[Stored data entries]

Definition update_config (args : Args) : M unit :=
  exec (if enable_shared args
        then set_data "library_types" (StrList shared_library_types) None
        else set_data "library_types" (StrList static_library_types) None) in
  do cfg <- get_config in
  do kinds <- getitem (data cfg) "library_types" in
  do joined <- join ", " kinds in
  exec logging_info "Libraries kind" joined in
  do cfg <- get_config in
  do content <- open_read (version_path cfg) in
  let version := strip content in
  exec set_data "GNATCOLL_VERSION" (Bytes version) (Some "gprbuild") in
  exec set_data "BUILD" (Str (if debug args then "DEBUG" else "PROD"))
                (Some "gprbuild") in
  do cfg <- get_config in
  do group <- getitem (data cfg) "gprbuild" in
  do mode <- getitem_value group "BUILD" in
  do text <- format_s mode in
  logging_info "Build mode" text.

(** ** [GNATCollLZMA.variants] *)

(** One element of the result: the extra arguments and [gpr_vars]. *)
Definition variant : Type := list string * gmap string string.

Definition gpr_vars_of (library_type : string) : gmap string string :=
  <["GPR_BUILD" := library_type]> (<["LIBRARY_TYPE" := library_type]> ∅).

(** The body of the [for] loop, [result] being the list built so far. *)
Fixpoint variants_loop (cmd : string) (library_types : list string)
    (result : list variant) : list variant :=
  match library_types with
  | [] => result
  | library_type :: rest =>
      let gpr_vars := gpr_vars_of library_type in
      if String.eqb cmd "install"
      then variants_loop cmd rest
             (result ++ [(["--build-name=" ++ library_type;
                           "--build-var=LIBRARY_TYPE"], gpr_vars)])
      else variants_loop cmd rest (result ++ [([], gpr_vars)])
  end.

(** The loop is modelled for a list of strings, the only shape
    [update_config] stores under [library_types]. *)
Definition variants (cmd : string) : M (list variant) :=
  do cfg <- get_config in
  do kinds <- getitem (data cfg) "library_types" in
  match kinds with
  | StrList l => ret (variants_loop cmd l [])
  | _ => raise NotModelled
  end.

(** ** Notions used in the statements *)

(** The library kinds and the build mode the flags ask for. *)
Definition kinds_for (args : Args) : list string :=
  if enable_shared args then shared_library_types else static_library_types.

Definition mode_for (args : Args) : string :=
  if debug args then "DEBUG" else "PROD".

(** The version file as [update_config] finds it: its content when it can
    be read, and the error number of [open] when it cannot. *)
Definition version_file (w : World) : option (list byte) :=
  match files w !! version_path (config w) with
  | Some (Readable content) => Some content
  | _ => None
  end.

Definition open_errno (w : World) : errno :=
  match files w !! version_path (config w) with
  | Some Unreadable => EACCES
  | _ => ENOENT
  end.

(** The group [config.data['gprbuild']] before the call: empty when the key
    is absent, [None] when the key is bound to something that is no dict. *)
Definition group_of (d : gmap string value) (g : string)
  : option (gmap string value) :=
  match d !! g with
  | None => Some ∅
  | Some (Dict d') => Some d'
  | Some _ => None
  end.

Definition gprbuild_group (w : World) : option (gmap string value) :=
  group_of (data (config w)) "gprbuild".

(** The world once the library kinds are stored and logged. *)
Definition with_kinds (args : Args) (w : World) : World :=
  mkWorld (mkConfig (source_dir (config w))
             (<["library_types" := StrList (kinds_for args)]>
                (data (config w))))
          (files w)
          (log w ++ [ljust 26 "Libraries kind" ++ " "
                       ++ String.concat ", " (kinds_for args)]).

(** The world once the version and the build mode are stored and logged. *)
Definition with_build (args : Args) (content : list byte)
    (g : gmap string value) (w : World) : World :=
  mkWorld (mkConfig (source_dir (config w))
             (<["gprbuild" :=
                  Dict (<["BUILD" := Str (mode_for args)]>
                          (<["GNATCOLL_VERSION" := Bytes (strip content)]>
                             g))]>
                (data (config (with_kinds args w)))))
          (files w)
          (log (with_kinds args w)
             ++ [ljust 26 "Build mode" ++ " " ++ mode_for args]).

(** [v] is [content] without its leading and trailing whitespace. *)
Definition is_trim_of (content v : list byte) : Prop :=
  ∃ pre post : list byte,
    content = (pre ++ v ++ post)%list
    ∧ Forall (λ c, is_space c = true) pre
    ∧ Forall (λ c, is_space c = true) post
    ∧ (∀ c, head v = Some c → is_space c = false)
    ∧ (∀ c, last v = Some c → is_space c = false).

(** What one turn of the loop of [variants] appends. *)
Definition variant_for (cmd library_type : string) : variant :=
  (if String.eqb cmd "install"
   then ["--build-name=" ++ library_type; "--build-var=LIBRARY_TYPE"]
   else [],
   gpr_vars_of library_type).

(** ** Sample worlds *)

(** The bytes of ["  1.2.3\n"]. *)
Definition padded_1_2_3 : list byte :=
  [x20; x20; x31; x2e; x32; x2e; x33; x0a].

(** A checkout at [/work/lzma] whose version file holds ["  1.2.3\n"]. *)
Definition world_1_2_3 : World :=
  mkWorld (mkConfig "/work/lzma" ∅)
          {["/work/lzma/../version_information" := Readable padded_1_2_3]}
          [].

(** The same checkout without a version file. *)
Definition world_no_version : World :=
  mkWorld (mkConfig "/work/lzma" ∅) ∅ [].

(** A configuration that already holds a build mode. *)
Definition world_prod : World :=
  mkWorld (mkConfig "/work/lzma"
             (<["gprbuild" := Dict {["BUILD" := Str "PROD"]}]>
                (<["library_types" := StrList shared_library_types]> ∅)))
          ∅ [].

Definition world_debug : World :=
  mkWorld (mkConfig "/elsewhere"
             (<["gprbuild" := Dict {["BUILD" := Str "DEBUG"]}]>
                (<["library_types" := StrList shared_library_types]> ∅)))
          ∅ ["Build mode                 DEBUG"].

(** ** [GNATCollLZMA.create] *)

(** The two options [create] adds to the build command.  [argparse] starts
    from the declared defaults and runs the action of each occurrence of an
    option, from left to right: [store_false] on [enable_shared] for
    [--disable-shared], [store_true] on [debug] for [--debug].  How
    [argparse] splits the command line, and the options the parent class
    adds, are outside this model: [parse_build_options] takes the
    occurrences of the two options in the order of the command line. *)
Inductive build_option :=
| disable_shared_option
| debug_option.

Global Instance build_option_eq_dec : EqDecision build_option.
Proof. solve_decision. Defined.

Definition default_args : Args :=
  mkArgs true false.

Definition store_option (args : Args) (o : build_option) : Args :=
  match o with
  | disable_shared_option => mkArgs false (debug args)
  | debug_option => mkArgs (enable_shared args) true
  end.

Definition parse_build_options (seen : list build_option) : Args :=
  foldl store_option default_args seen.

(** ** More sample worlds *)

(** A version file of whitespace only, in a configuration that already
    holds a job count and a [gprbuild] group. *)
Definition world_blank : World :=
  mkWorld (mkConfig "lzma"
             (<["jobs" := Str "4"]>
                (<["gprbuild" := Dict {["TARGET" := Str "x86_64-linux"]}]> ∅)))
          {["lzma/../version_information" := Readable [x20; x09; x0a]]}
          ["earlier line"].

(** A configuration on which [update_config] never ran. *)
Definition world_fresh : World :=
  mkWorld (mkConfig "lzma" (<["jobs" := Str "4"]> ∅)) ∅ [].

(** * Properties *)

(** ** Running the monad *)

Lemma bind_ok {A B} (m : M A) (k : A → M B) w a w' :
  m w = (inr a, w') → bind m k w = k a w'.
Proof. intros H. unfold bind. by rewrite H. Qed.

Lemma bind_err {A B} (m : M A) (k : A → M B) w e w' :
  m w = (inl e, w') → bind m k w = (inl e, w').
Proof. intros H. unfold bind. by rewrite H. Qed.

Tactic Notation "step" := erewrite bind_ok; [| reflexivity].
Tactic Notation "step" "by" tactic3(tac) :=
  erewrite bind_ok; [| solve [tac]].
Tactic Notation "stop" "by" tactic3(tac) :=
  erewrite bind_err; [| solve [tac]].

(** ** [set_data] *)

Lemma set_data_top name v w :
  set_data name v None w
  = (inr tt, mkWorld (mkConfig (source_dir (config w))
                        (<[name := v]> (data (config w))))
                     (files w) (log w)).
Proof. reflexivity. Qed.

Lemma set_data_sub name v g d w :
  group_of (data (config w)) g = Some d →
  set_data name v (Some g) w
  = (inr tt, mkWorld (mkConfig (source_dir (config w))
                        (<[g := Dict (<[name := v]> d)]> (data (config w))))
                     (files w) (log w)).
Proof.
  unfold group_of, set_data. intros H. step.
  destruct (data (config w) !! g) as [[]|]; simplify_eq; [done|].
  by rewrite insert_empty.
Qed.

Lemma set_data_sub_type_error name v g w :
  group_of (data (config w)) g = None →
  set_data name v (Some g) w = (inl TypeError, w).
Proof.
  unfold group_of, set_data. intros H. step.
  by destruct (data (config w) !! g) as [[]|]; simplify_eq.
Qed.

(** ** [update_config] in closed form *)

Lemma open_read_ok w content :
  version_file w = Some content →
  open_read (version_path (config w)) w = (inr content, w).
Proof.
  unfold version_file, open_read.
  by destruct (files w !! version_path (config w)) as [[]|]; intros; simplify_eq.
Qed.

Lemma open_read_error w :
  version_file w = None →
  open_read (version_path (config w)) w = (inl (IOError (open_errno w)), w).
Proof.
  unfold version_file, open_errno, open_read.
  by destruct (files w !! version_path (config w)) as [[]|]; intros; simplify_eq.
Qed.

Lemma getitem_insert d k v w :
  getitem (<[k := v]> d) k w = (inr v, w).
Proof. unfold getitem. by rewrite lookup_insert_eq. Qed.

Lemma version_file_with_kinds args w :
  version_file (with_kinds args w) = version_file w.
Proof. reflexivity. Qed.

Lemma gprbuild_group_with_kinds args w :
  gprbuild_group (with_kinds args w) = gprbuild_group w.
Proof.
  unfold gprbuild_group, group_of, with_kinds. cbn [config data].
  by rewrite lookup_insert_ne.
Qed.

(** The first block: the library kinds are stored, read back and logged. *)
Ltac run_kinds args w :=
  unfold update_config;
  replace (if enable_shared args
           then set_data "library_types" (StrList shared_library_types) None
           else set_data "library_types" (StrList static_library_types) None)
    with (set_data "library_types" (StrList (kinds_for args)) None)
    by (unfold kinds_for; destruct (enable_shared args); reflexivity);
  step; step; step by (apply getitem_insert); step;
  step by (exact (eq_refl (inr tt, with_kinds args w)));
  step.

(** Without a readable version file: the error of [open], raised once the
    library kinds are in place. *)
Lemma update_config_io_error args w :
  version_file w = None →
  update_config args w = (inl (IOError (open_errno w)), with_kinds args w).
Proof.
  intros Hfile. run_kinds args w.
  stop by (apply (open_read_error (with_kinds args w)); exact Hfile).
  reflexivity.
Qed.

Work to be completed >> Repeat exactly the lines from the line containing "intros Hfile. run_kinds args w." through the last line of the records above, including both, and nothing else.

Exercise response >>
  intros Hfile. run_kinds args w.
  stop by (apply (open_read_error (with_kinds args w)); exact Hfile).
  reflexivity.
Qed.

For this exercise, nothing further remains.